On 31 January, in an interview with Radio Liberty, Theodoros Roussopoulos, the President of the Parliamentary Assembly of the Council of Europe (PACE), stated that the treatment Amaghlobeli received in the detention facility, such as being denied water and access to the restroom, was "torture".

On 4 February, on the 24th day of her hunger strike, a group of politicians, MEPs and members of national parliaments published a joint statement in which they expressed deep concern over Amaghlobeli's health conditions and called for her immediate release along with other political prisoners. On the same day, she was taken to hospital for treatment. In a letter written in the prison, Amaghlobeli was defiant, vowing that she "would not bow to this regime". The BBC called her a symbol of resistance.

On 7 February, in a statement issued by EU High Representative for Foreign Affairs and Security Policy Kaja Kallas and Commissioner for Enlargement Marta Kos called Amaghlobeli "a symbol of courage of all those unjustly detained".

On 10 February, the Kutaisi City Court imposed a fine of 5,000₾ on each of the nine activists, including several well-known individuals, who had held a protest in solidarity with Amaghlobeli in front of a judge's house two weeks earlier.

On 15 February, Iranian lawyer, human rights activist, and Nobel Prize laureate Shirin Ebadi addressed the imprisonment of Amaglobeli in a letter. Shared by Salomé Zourabichvili on X, the letter condemns restrictions on press freedom, stating that the detention of journalists is in no way justified and underscoring that freedom of speech is the foundation of democracy. Ebadi expressed hope that Amaglobeli would be released soon and allowed to continue her work.

Оn 26 March, Michael O'Flaherty, the Council of Europe Commissioner for Human Rights, made another statement regarding the state of human rights in Georgia. He stated that Amaglobeli's long-term pre-trial imprisonment was unacceptable and called on the authorities to release her immediately, also ensure a fair treatment and the presumption of innocence.

On 25 June, PEN Georgia also drew attention to Amaglobeli's worsening health condition in jail, specifically her rapidly deteriorating eyesight which is said to now require medical attention. According to Amnesty International, Amaglobeli is now largely blind in her left eye.

==Awards and recognition ==
Оn 9 October 2025, Amaglobeli, along with six other journalists, was named a 2025 World Press Freedom Hero.

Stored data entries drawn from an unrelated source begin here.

Definition more_common (best : string * Z) (kv : string * Z) : string * Z := if best.2 <? kv.2 then kv else best.
Definition dominant (m : gmap string Z) : string * Z := fold_left more_common (range_counts m) ("", 0).
Definition share (m : gmap string Z) (highQuality : Z) : float64 :=
  if 0 <? highQuality
  then f_mul (f_div (f_of_Z (dominant m).2) (f_of_Z highQuality)) (f_of_Z 100) else f_zero.
Definition drop_percent (previous : float64) (highQuality : Z) : float64 :=
  if f_lt f_zero previous
  then f_mul (f_div (f_sub previous (f_of_Z highQuality)) previous) (f_of_Z 100) else f_zero.
(** One anomaly: raised, or resolved where it was active *)
Definition report (cfg : config) (post : Alert.t → option error) (found : bool) (kind severity message : string)
    (details : list (string * json)) (t : Time) (h : History.t) : History.t :=
  if found then (raiseAlert cfg post kind severity message (list_to_map details) t h).2
  else h <| History.alerts := ResolveAlertIfActive (History.alerts h) kind t |>.
Definition previous_hq (stats : option (gmap string json)) : float64 :=
  match default ∅ stats !! "high_quality" with Some (JNum x) => x | _ => f_zero end.
Definition count_json (n : Z) : json := JNum (f_of_Z n).
Definition detect_in (cfg : config) (post : Alert.t → option error) (id : string) (tested testedAlive hq : Z)
    (byCountry : gmap string Z) (clock : nat → Time) (h : History.t) : History.t :=
  let g := Config.Governance cfg in
  let h := report cfg post ((0 <? tested) && (testedAlive =? 0)) "all-quality-probes-failed" "critical"
             "all quality probes failed" [("job_id", JStr id); ("tested", count_json tested)] (clock 0%nat) h in
  let s := share byCountry hq in
  let h := report cfg post ((0 <? hq) && f_le (GovernanceConfig.CountrySharePercent g) s) "country-dominance" "warning"
             ((dominant byCountry).1 +:+ " represents " +:+ fmt_f1 s +:+ "% of high-quality nodes")
             [("job_id", JStr id); ("country", JStr (dominant byCountry).1); ("share", JNum s);
              ("nodes", count_json (dominant byCountry).2)] (clock 1%nat) h in
  match PreviousCompletedQualityStats (History.jobs h) id with
  | Err _ => h
  | Ok stats =>
      let d := drop_percent (previous_hq stats) hq in
      report cfg post (f_le (GovernanceConfig.HQDropPercent g) d) "high-quality-drop" "critical"
        ("high-quality node count dropped " +:+ fmt_f1 d +:+ "%")
        [("job_id", JStr id); ("previous", JNum (previous_hq stats)); ("current", count_json hq);
         ("drop_percent", JNum d)] (clock 2%nat) h
  end.
Definition detectQualityAnomalies (cfg : config) (post : Alert.t → option error) (tested testedAlive hq : Z)
    (byCountry : gmap string Z) (clock : nat → Time) (st : state) : state :=
  (st.1, st.2 <| Service.Db := detect_in cfg post (Job.ID st.1) tested testedAlive hq byCountry clock <$> Service.Db st.2 |>).
End anomalies.

(** ** [doQuality] *)

(** What the stage meets: the clock, the network, the end of the context, and
    the answers of the file system *)
Module QualityEnv.
Record t := mk {
  Now : Time;
  Probe : nat → option (Time * Probe.t);
  Ended : option error;
  Asked : Time;
  Marked : nat → Time;
  Write : Writing.t;
  Pruning : Writing.t;
  Alerted : nat → Time;
  Clock : nat → Time;
}.
End QualityEnv.

Section quality.
Context `{Unicode} `{Crypto} `{MapRange} `{SnapshotCodec} `{TzData} `{LenientParse} `{NodeCodec} `{MathLog2} `{LocalCalendar} `{CountRange}.

(** The probe of the nodes, and what is written of it: how it ends, and the
    nodes *)
Definition probed (cfg : config) (e : QualityEnv.t) (opts : gmap string json) (nodes : list node) : list node :=
  Scoring.TestAll (quality_options cfg opts) (QualityEnv.Probe e <$> seq 0 (length nodes)) nodes.
Definition stabilities (e : QualityEnv.t) (s : Service.t) : gmap string float64 :=
  match Service.Db s with Some h => NodeStabilities (QualityEnv.Asked e) 7 (History.metrics h) | None => ∅ end.
Definition measure (cfg : config) (e : QualityEnv.t) (opts : gmap string json) (nodes : list node) (s : Service.t)
    : ran * list node * Service.t :=
  let nodes := probed cfg e opts nodes in
  match QualityEnv.Ended e with
  | Some err => (Failed err, nodes, s)
  | None =>
      match schedule_all cfg (stabilities e s) (QualityEnv.Marked e <$> seq 0 (length nodes)) nodes with
      | None => (Panicked "runtime error: negative shift amount", nodes, s)
      | Some nodes =>
          match upsertNodes (QualityEnv.Write e) nodes true s with
          | (Some err, s) => (Failed (ErrMsg ("persist quality results: " +:+ err_text err)), nodes, s)
          | (None, s) =>
              (Done, nodes, s <| Service.States := updateSourceContributions (FilterConfig.MinScore (Config.Filter cfg))
                 (Some <$> AllNodes (Service.Nodes s)) (Service.States s) |>)
          end
      end
  end.
(** Pruning: how many nodes are gone *)
Definition prune_options (cfg : config) : PruneOptions.t :=
  PruneOptions.mk true f_zero (FilterConfig.MaxStoreNodes (Config.Filter cfg)) true.
Definition prune (cfg : config) (w : Writing.t) (s : Service.t) : option error * Z * Service.t :=
  if negb (FilterConfig.PruneAfterQuality (Config.Filter cfg)) then (None, 0, s)
  else
    let '(n, err, st) := Prune (Writing.Answers w) (prune_options cfg) (Service.Nodes s) in
    let s := s <| Service.Nodes := st |> in
    match err, Service.Durable s with
    | Some e, _ => (Some (ErrMsg ("persist pruned nodes: " +:+ err_text e)), 0, s)
    | None, None => (None, n, s)
    | None, Some t =>
        match NodesDB.ReplaceNodes (Writing.Saved w) (Some <$> AllNodes st) t with
        | Err e => (Some (ErrMsg ("persist pruned durable nodes: " +:+ err_text e)), 0, s)
        | Ok t => (None, n, s <| Service.Durable := Some t |>)
        end
    end.

(** The number of nodes of the dial that follows *)
Definition max_dial (cfg : config) (s : store) : Z :=
  let d := Config.Dial cfg in
  let m := DialConfig.AfterQualityMax d in
  if (m <=? 0) && f_lt f_zero (DialConfig.SamplePercent d) then
    let hq := Z.of_nat (length (ListNodes (NodeFilter.zero <| NodeFilter.AliveOnly := true |>
                 <| NodeFilter.MinScore := FilterConfig.MinScore (Config.Filter cfg) |>) s)) in
    Z.max 1 (f_to_int64 (f_ceil (f_div (f_mul (f_of_Z hq) (DialConfig.SamplePercent d)) (f_of_Z 100))))
  else m.
Definition dial_options (cfg : config) (s : store) (opts : gmap string json) : gmap string json :=
  match opts !! "max_dial" with
  | Some _ => opts
  | None =>
      let m := max_dial cfg s in
      let opts := <["max_dial" := JNum (f_of_Z m)]> opts in
      if m <=? 0 then <["all_hq" := JBool true]> opts else opts
  end.
(** A stage whose failure is only a statistic *)
Definition optional (on : bool) (key : string) (f : stage) : stage := λ st,
  if on then match f st with (Failed e, st) => (Done, with_stat key (JStr (err_text e)) st) | r => r end
  else (Done, st).
Definition at_share (p0 p1 : float64) (percent : Z) : float64 := f_add p0 (f_mul (f_sub p1 p0) (f_lit percent 100)).
Definition dial_after (cfg : config) (dial : stage) : stage := λ st,
  dial (st.1 <| Job.Options := Some (dial_options cfg (Service.Nodes st.2) (default ∅ (Job.Options st.1))) |>, st.2).

(** The figures of the end *)
Definition hq_nodes (cfg : config) (nodes : list node) : list node :=
  let m := FilterConfig.MinScore (Config.Filter cfg) in
  let m := if f_le m f_zero then f_of_Z 70 else m in
  List.filter (λ n, Node.Alive n && f_le m (Node.Score n)) nodes.
Definition count_hq_country (m : gmap string Z) (n : node) : gmap string Z :=
  let cc := if unset (Node.Country n) then "XX" else Node.Country n in <[cc := default 0 (m !! cc) + 1]> m.
Definition by_country (nodes : list node) : gmap string Z := fold_left count_hq_country nodes ∅.
Definition count_alive (nodes : list node) : Z := Z.of_nat (length (List.filter Node.Alive nodes)).
Definition finish (cfg : config) (post : Alert.t → option error) (clock : nat → Time) (alerted : nat → Time)
    (p1 : float64) (nodes : list node) (pruned : Z) (st : state) : state :=
  let all := AllNodes (Service.Nodes st.2) in
  let hq := hq_nodes cfg all in
  let tested := Z.of_nat (length nodes) in
  let hq_count := Z.of_nat (length hq) in
  let st := with_stat "by_country_hq" (JObj ((λ kv, (kv.1, count_json kv.2)) <$> map_to_list (by_country hq)))
    (with_stat "stored" (count_json (Count (Service.Nodes st.2)))
      (with_stat "pruned" (count_json pruned)
        (with_stat "high_quality" (count_json hq_count)
          (with_stat "alive" (count_json (count_alive all)) (with_stat "tested" (count_json tested) st))))) in
  let st := detectQualityAnomalies cfg post tested (count_alive nodes) hq_count (by_country hq) alerted st in
  updateJob JobRunning p1 (summary_text nodes) (clock 4%nat) (clock 5%nat) st.

(** [geo] and [dial] are [doGeo] and [doDial], at their share of the
    progress. *)
Definition doQuality (cfg : config) (post : Alert.t → option error) (e : QualityEnv.t)
    (geo dial : float64 → float64 → stage) (p0 p1 : float64) : stage := λ st,
  let clock := QualityEnv.Clock e in
  match AllNodes (Service.Nodes st.2) with
  | [] => (Failed (ErrMsg "no nodes to test"), st)
  | nodes =>
      let opts := default ∅ (Job.Options st.1) in
      match planned (max_test cfg opts) (QualityEnv.Now e) nodes with
      | [] => (Done, updateJob JobRunning p1 "quality: no nodes due" (clock 0%nat) (clock 1%nat)
                       (with_stat "tested" (count_json 0) st))
      | nodes =>
          let '(j, s) := updateJob JobRunning p0 ("quality testing " +:+ Itoa (Z.of_nat (length nodes)) +:+ " nodes")
                           (clock 2%nat) (clock 3%nat) st in
          let '(r, nodes, s) := measure cfg e opts nodes s in
          match r with
          | Done =>
              match prune cfg (QualityEnv.Pruning e) s with
              | (Some err, _, s) => (Failed err, (j, s))
              | (None, n, s) =>
                  let annotate := optional (GeoConfig.Enabled (Config.Geo cfg) && GeoConfig.AnnotateAfterQuality (Config.Geo cfg))
                                    "geo_error" (geo (at_share p0 p1 85) (at_share p0 p1 92)) in
                  let redial := optional (DialConfig.Enabled (Config.Dial cfg) && DialConfig.AfterQuality (Config.Dial cfg))
                                  "dial_error" (dial_after cfg (dial (at_share p0 p1 93) p1)) in
                  match annotate (j, s) with
                  | (Done, st) =>
                      match redial st with
                      | (Done, st) => (Done, finish cfg post clock (QualityEnv.Alerted e) p1 nodes n st)
                      | r => r
                      end
                  | r => r
                  end
              end
          | r => (r, (j, s))
          end
      end
  end.
End quality.

(** ** Which nodes are measured *)

Definition due_cmp (a b : node) : comparison :=
  lexc (Z.compare (flag (IsZero (Node.TestedAt a))) (flag (IsZero (Node.TestedAt b))))
    (lexc (Z.compare (Node.TestedAt a) (Node.TestedAt b)) (f_compare (Node.Score b) (Node.Score a))).
#[local] Instance due_comparator : Comparator scored due_cmp.
Proof.
  apply lex_comparator; [apply (Z_comparator _ (λ a, flag (IsZero (Node.TestedAt a))))|].
  apply lex_comparator; [apply (Z_comparator _ Node.TestedAt)|]. by apply f_comparator_desc.
Qed.
Lemma due_less_cmp a b : scored a → scored b → due_less a b = lt_of (due_cmp a b).
Proof.
  intros Ha Hb. unfold due_less, due_cmp. rewrite <-lex_flag. destruct (negb (Bool.eqb _ _)); [done|].
  unfold Before, Z.ltb. destruct (Z.eqb_spec (Node.TestedAt a) (Node.TestedAt b)) as [->|Hne]; simpl.
  - rewrite Z.compare_refl. simpl. by apply last_score.
  - destruct (Z.compare_spec (Node.TestedAt a) (Node.TestedAt b)); simpl; done.
Qed.
#[local] Instance due_weak : StrictWeak scored due_less.
Proof. eapply strict_weak_ext; [apply comparator_weak, due_comparator|apply due_less_cmp]. Qed.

This award presented annually by the International Press Institute in partnership with International Media Support, recognizes journalists who have shown an unwavering commitment to press freedom.

Amaglobeli was presented with the Forum 2000 International Award for Courage and Responsibility in Prague on 12 October 2025. This annual conference awards individuals or institutions that prioritize the protection of democracy, human rights, and civil liberties above personal interests.

On 22 October 2025, during a ceremony held in Strasbourg, President of the European Parliament, Roberta Metsola, named Amaglobeli as one of the two winners of the 2025 Sakharov Prize for Freedom of Thought, along with jailed Belarusian journalist Andrzej Poczobut. Amaglobeli was the first Georgian winner of the prize.

At another ceremony held in Hamburg on 6 November 2025, Amaglobeli was announced the winner of the Free Media Award annually given to distinguished Eastern-European media organizations or individuals.